# ahci disk device names



## Ghirai (Jul 9, 2010)

Hi,

Is there a way to find out the new adaX names before enabling AHCI and
rebooting?

Currently i have ad2, and i'd like to edit fstab so that it will work
when rebooting, w/o manual fixing.

Thanks.


----------



## jem (Jul 9, 2010)

It'll most likely be ada0.

Another option is to label your partitions and use those to mount instead.


----------



## Ghirai (Jul 9, 2010)

Right i forgot about glabel, thanks.


----------



## fronclynne (Jul 9, 2010)

You also have the [red]-L[/red] option to newfs(8) & tunefs(8).  If you use a variation on `# tunefs -L varfs /dev/ad2s1d`, you ought to keep in mind that like the /dev/ufsid/ labels they'll be automatically removed from /dev/ufs/ if you don't use them at boot time.  (I'm sure there's some workaround for that, I'm just not sure what it might be, maybe devd.conf(5)?)


----------



## jb_fvwm2 (Jul 9, 2010)

I managed to setup labels with 3 of four
filesystems (ad0s2a excepted).  For some
reason that fails to setup in the same
manner that I did the other three, but I
am resigned for now to having to know 
only one
non-label device name.
...
Sooner or later someone will setup a 
comprehensive guide to labelling probably.
...


----------



## wblock@ (Jul 9, 2010)

jb_fvwm2 said:
			
		

> I managed to setup labels with 3 of four
> filesystems (ad0s2a excepted).  For some
> reason that fails to setup in the same
> manner that I did the other three



tunefs will only let you label an unmounted or *read-only* filesystem.  This sticks out in my mind because it happened to me, too.  While the filesystem is read-only, apparently the label is not.

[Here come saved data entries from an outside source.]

(** * A CRUD backend over a document store: database.py, schemas.py, main.py

    The development embeds the three Python modules of the repository:

    - [database.py]: the module-level handle [db] and the four
      document-access helpers;
    - [schemas.py]: the (empty) schema module;
    - [main.py]: the route handlers.

    Python values are a small tree type; dictionaries are association
    lists in insertion order, as Python dictionaries and BSON documents
    are.  Dictionary objects that are passed around by reference live on
    a heap, so that in-place assignment [d[k] = v] is visible through
    every alias.  The document-store driver, the clock, [str],
    [str.lower], [json.loads] and the framework's JSON encoder are not
    code of the repository: the driver is an interface ([Driver]), the
    others are fields of [Builtins]. *)

From Stdlib Require Import ZArith String Ascii List Lia Bool.
From stdpp Require Import base option gmap strings list fin_maps pretty.

Set Warnings "-register-all".

Open Scope string_scope.
Open Scope Z_scope.

(** ** Python values *)

(** bson.ObjectId, by the bytes it holds ([oid.binary]): twelve in an
    identifier that the driver made. *)
Record ObjectId := mkObjectId { binary : list N }.

(** The values that documents and JSON bodies are made of.  Floating
    point numbers are left out. *)
Inductive value :=
| VNone
| VBool (b : bool)
| VInt (n : Z)
| VStr (s : string)
| VDatetime (t : Z)
| VObjectId (o : ObjectId)
| VList (l : list value)
| VDict (d : list (string * value)).

(** A Python [dict] with string keys, in insertion order. *)
Abbreviation pydict := (list (string * value)).

Definition ObjectId_eq_dec (a b : ObjectId) : {a = b} + {a <> b}.
Proof. decide equality. apply (List.list_eq_dec N.eq_dec). Defined.

(** The last [len] bytes of [n], most significant first, before [acc]. *)
Fixpoint big_endian (len : nat) (n : N) (acc : list N) : list N :=
  match len with
  | O => acc
  | S len' => big_endian len' (n / 256)%N ((n mod 256)%N :: acc)
  end.

(** The twelve-byte identifier that spells the number [n]. *)
Definition oid (n : N) : ObjectId := mkObjectId (big_endian 12 n []).

Definition value_eq_dec : forall x y : value, {x = y} + {x <> y}.
Proof.
  fix IH 1.
  intros x y; destruct x, y; try (right; discriminate).
  - left; reflexivity.
  - destruct (Bool.bool_dec b b0); [left; congruence | right; congruence].
  - destruct (Z.eq_dec n n0); [left; congruence | right; congruence].
  - destruct (String.string_dec s s0); [left; congruence | right; congruence].
  - destruct (Z.eq_dec t t0); [left; congruence | right; congruence].
  - destruct (ObjectId_eq_dec o o0); [left; congruence | right; congruence].
  - destruct (List.list_eq_dec IH l l0); [left; congruence | right; congruence].
  - assert (Hp : forall p q : string * value, {p = q} + {p <> q}).
    { intros [k v] [k' v'].
      destruct (String.string_dec k k'); [| right; congruence].
      destruct (IH v v'); [left; congruence | right; congruence]. }
    destruct (List.list_eq_dec Hp d d0); [left; congruence | right; congruence].
Defined.

#[global] Instance value_eq_decision : EqDecision value := value_eq_dec.
#[global] Instance ObjectId_eq_decision : EqDecision ObjectId := ObjectId_eq_dec.

(** ** Dictionary operations *)

Module Dict.

(** [k in d] *)
Fixpoint has (k : string) (d : pydict) : bool :=
  match d with
  | [] => false
  | (k', _) :: d' => if String.eqb k k' then true else has k d'
  end.

(** [d.get(k)] *)
Fixpoint get (k : string) (d : pydict) : option value :=
  match d with
  | [] => None
  | (k', v) :: d' => if String.eqb k k' then Some v else get k d'
  end.

(** [d[k] = v]: an existing key keeps its position, a new key is
    appended. *)
Fixpoint set (k : string) (v : value) (d : pydict) : pydict :=
  match d with
  | [] => [(k, v)]
  | (k', v') :: d' =>
      if String.eqb k k' then (k', v) :: d' else (k', v') :: set k v d'
  end.

(** [d.get(k, dflt)] *)
Definition get_default (k : string) (dflt : value) (d : pydict) : value :=
  match get k d with Some v => v | None => dflt end.

(** [for k, v in upd.items(): d[k] = v] *)
Definition update (upd d : pydict) : pydict :=
  fold_left (fun acc kv => set (fst kv) (snd kv) acc) upd d.

End Dict.

(** ** Small pieces of the Python runtime *)

(** Truthiness of a string ([if s:]) and of an integer ([if n:]). *)
Definition str_truthy (s : string) : bool :=
  match s with EmptyString => false | String _ _ => true end.

Definition int_truthy (n : Z) : bool := negb (n =? 0).

(** The ASCII capitals of [s] replaced by their small letters, every
    other byte kept.  It serves to say that a text holds an ASCII
    capital: [ascii_lower s <> s]. *)
Definition lower_ascii (c : ascii) : ascii :=
  let n := nat_of_ascii c in
  if ((65 <=? n) && (n <=? 90))%nat then ascii_of_nat (n + 32) else c.

Fixpoint ascii_lower (s : string) : string :=
  match s with
  | EmptyString => EmptyString
  | String c s' => String (lower_ascii c) (ascii_lower s')
  end.

(** [s.startswith("_")] *)
Definition startswith_underscore (s : string) : bool :=
  match s with
  | String c _ => Ascii.eqb c "_"%char
  | EmptyString => false
  end.

(** [s[:n]] *)
Definition str_prefix (n : nat) (s : string) : string := String.substring 0 n s.

(** A hexadecimal digit, in either case. *)
Definition hex_digit (c : ascii) : option N :=
  let n := N_of_ascii c in
  if ((48 <=? n) && (n <=? 57))%N then Some (n - 48)%N
  else if ((97 <=? n) && (n <=? 102))%N then Some (n - 87)%N
  else if ((65 <=? n) && (n <=? 70))%N then Some (n - 55)%N
  else None.

(** ASCII white space: the space and the characters 9 to 13. *)
Definition is_space (c : ascii) : bool :=
  let n := N_of_ascii c in
  ((n =? 32) || ((9 <=? n) && (n <=? 13)))%N.

(** [bytes.fromhex(s)]: one byte per pair of hexadecimal digits; white
    space is skipped before a pair and at the end, not inside a pair.
    [None] where it raises [ValueError]. *)
Fixpoint fromhex (s : string) : option (list N) :=
  match s with
  | EmptyString => Some []
  | String c s' =>
      if is_space c then fromhex s'
      else
        match hex_digit c, s' with
        | Some top, String c' s'' =>
            match hex_digit c' with
            | Some bot => cons (16 * top + bot)%N <$> fromhex s''
            | None => None
            end
        | _, _ => None
        end
  end.

(** [bson.ObjectId(s)] for a string [s]: [s] must have 24 characters and
    [bytes.fromhex(s)] must read it, otherwise [InvalidId] is raised
    ([None] here).  How many bytes were read is not checked: 24 digits
    give twelve, white space between the pairs gives fewer.  (A
    character outside ASCII is refused by [fromhex] whatever the length,
    so counting bytes here and characters there decides alike.) *)
Definition ObjectId_of_str (s : string) : option ObjectId :=
  if (String.length s =? 24)%nat then mkObjectId <$> fromhex s else None.

(** ** Exceptions *)

(** The exception classes the handlers tell apart.  [Exception] stands
    for every other subclass of Python's [Exception]; all four are
    subclasses of it, so a clause [except Exception] catches each. *)
Inductive exn :=
| HTTPException (status_code : Z) (detail : string)
| ImportError (msg : string)
| JSONDecodeError (msg : string)
| Exception (msg : string).

(** [str(e)].  For [HTTPException] this is Starlette's
    ["{status_code}: {detail}"]. *)
Definition exn_str (e : exn) : string :=
  match e with
  | HTTPException c d => pretty c ++ ": " ++ d
  | ImportError m | JSONDecodeError m | Exception m => m
  end.

(** ** The document-store driver *)

(** Calls issued to the driver, with the arguments they were given. *)
Inductive call :=
| ListCollectionNames
| CountDocuments (coll : string) (flt : value)
| Find (coll : string) (flt : value) (skip limit : option Z)
| InsertOne (coll : string) (doc : pydict)
| UpdateOne (coll : string) (flt : value) (update : pydict)
| DeleteOne (coll : string) (flt : value).

Definition is_write (c : call) : bool :=
  match c with
  | InsertOne _ _ | UpdateOne _ _ _ | DeleteOne _ _ => true
  | _ => false
  end.

Record UpdateResult := { matched_count : Z; modified_count : Z }.
Record DeleteResult := { deleted_count : Z }.

(** What pymongo and the server behind it do is not specified here:
    every operation may fail with a message or answer, and the writes
    may change the server state [St]. *)
Class Driver (St : Type) := {
  (** [MongoClient(url)[name]]: the message of the exception, if any *)
  drv_connect : string -> string -> option string;
  drv_list_collection_names : St -> string + list string;
  drv_count_documents : string -> value -> St -> string + Z;
  drv_find : string -> value -> option Z -> option Z -> St -> string + list pydict;
  (** answers [inserted_id] *)
  drv_insert_one : string -> pydict -> St -> (string + value) * St;
  drv_update_one : string -> value -> pydict -> St -> (string + UpdateResult) * St;
  drv_delete_one : string -> value -> St -> (string + DeleteResult) * St
}.

(** What [json.loads(s)] does: it returns a value, raises
    [JSONDecodeError], or raises another exception ([RecursionError] on
    a text nested too deep, [ValueError] on an integer with too many
    digits). *)
Inductive decoding :=
| Decoded (v : value)
| Undecodable (msg : string)
| DecoderRaised (msg : string).

(** [str], [s.lower()], [json.loads], the framework's serialisation of a
    returned value, and [datetime.now(timezone.utc)].  [jsonable v]
    tells whether FastAPI can encode and render [v] as JSON;
    [utcnow n] is the [n]-th reading of the clock since the process
    started. *)
Class Builtins := {
  py_str : value -> string;
  lower : string -> string;
  json_loads : string -> decoding;
  jsonable : value -> bool;
  utcnow : nat -> Z
}.

(** ** The state of a running process, and computations over it *)

(** A reference to a dictionary object. *)
Abbreviation loc := nat.

Record world (St : Type) := World {
  heap : list pydict;     (* dictionary objects, by reference *)
  ticks : nat;            (* clock readings taken so far *)
  store : St;              (* the state behind the driver *)
  calls : list call;      (* driver calls issued so far, oldest first *)
  stdout : list string    (* lines printed so far *)
}.
Arguments World {St}.
Arguments heap {St}.
Arguments ticks {St}.
Arguments store {St}.
Arguments calls {St}.
Arguments stdout {St}.

(** A computation either raises or returns, and leaves a new state. *)
Definition M (St A : Type) : Type := world St -> (exn + A) * world St.

#[global] Instance M_ret {St} : MRet (M St) := fun A x w => (inr x, w).
#[global] Instance M_bind {St} : MBind (M St) := fun A B f m w =>
  match m w with
  | (inr x, w') => f x w'
  | (inl e, w') => (inl e, w')
  end.

Section Computations.
Context {St : Type}.

Definition raise {A} (e : exn) : M St A := fun w => (inl e, w).

(** [try: m  except ... as e: h e] *)
Definition try_except {A} (m : M St A) (h : exn -> M St A) : M St A := fun w =>
  match m w with
  | (inr x, w') => (inr x, w')
  | (inl e, w') => h e w'
  end.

> Sooner or later someone will setup a
> comprehensive guide to labelling probably.
> ...



It's not that comprehensive, but http://www.wonkity.com/~wblock/docs/html/ahci.html lists the steps.


----------



## SirDice (Jul 10, 2010)

wblock said:
			
		

> While the filesystem is read-only, apparently the label is not.


That's because glabel accesses the disk directly, not via the filesystem.


----------



## wblock@ (Jul 10, 2010)

SirDice said:
			
		

> That's because glabel accesses the disk directly, not via the filesystem.



Yes, or put another way, the label isn't part of the filesystem.


----------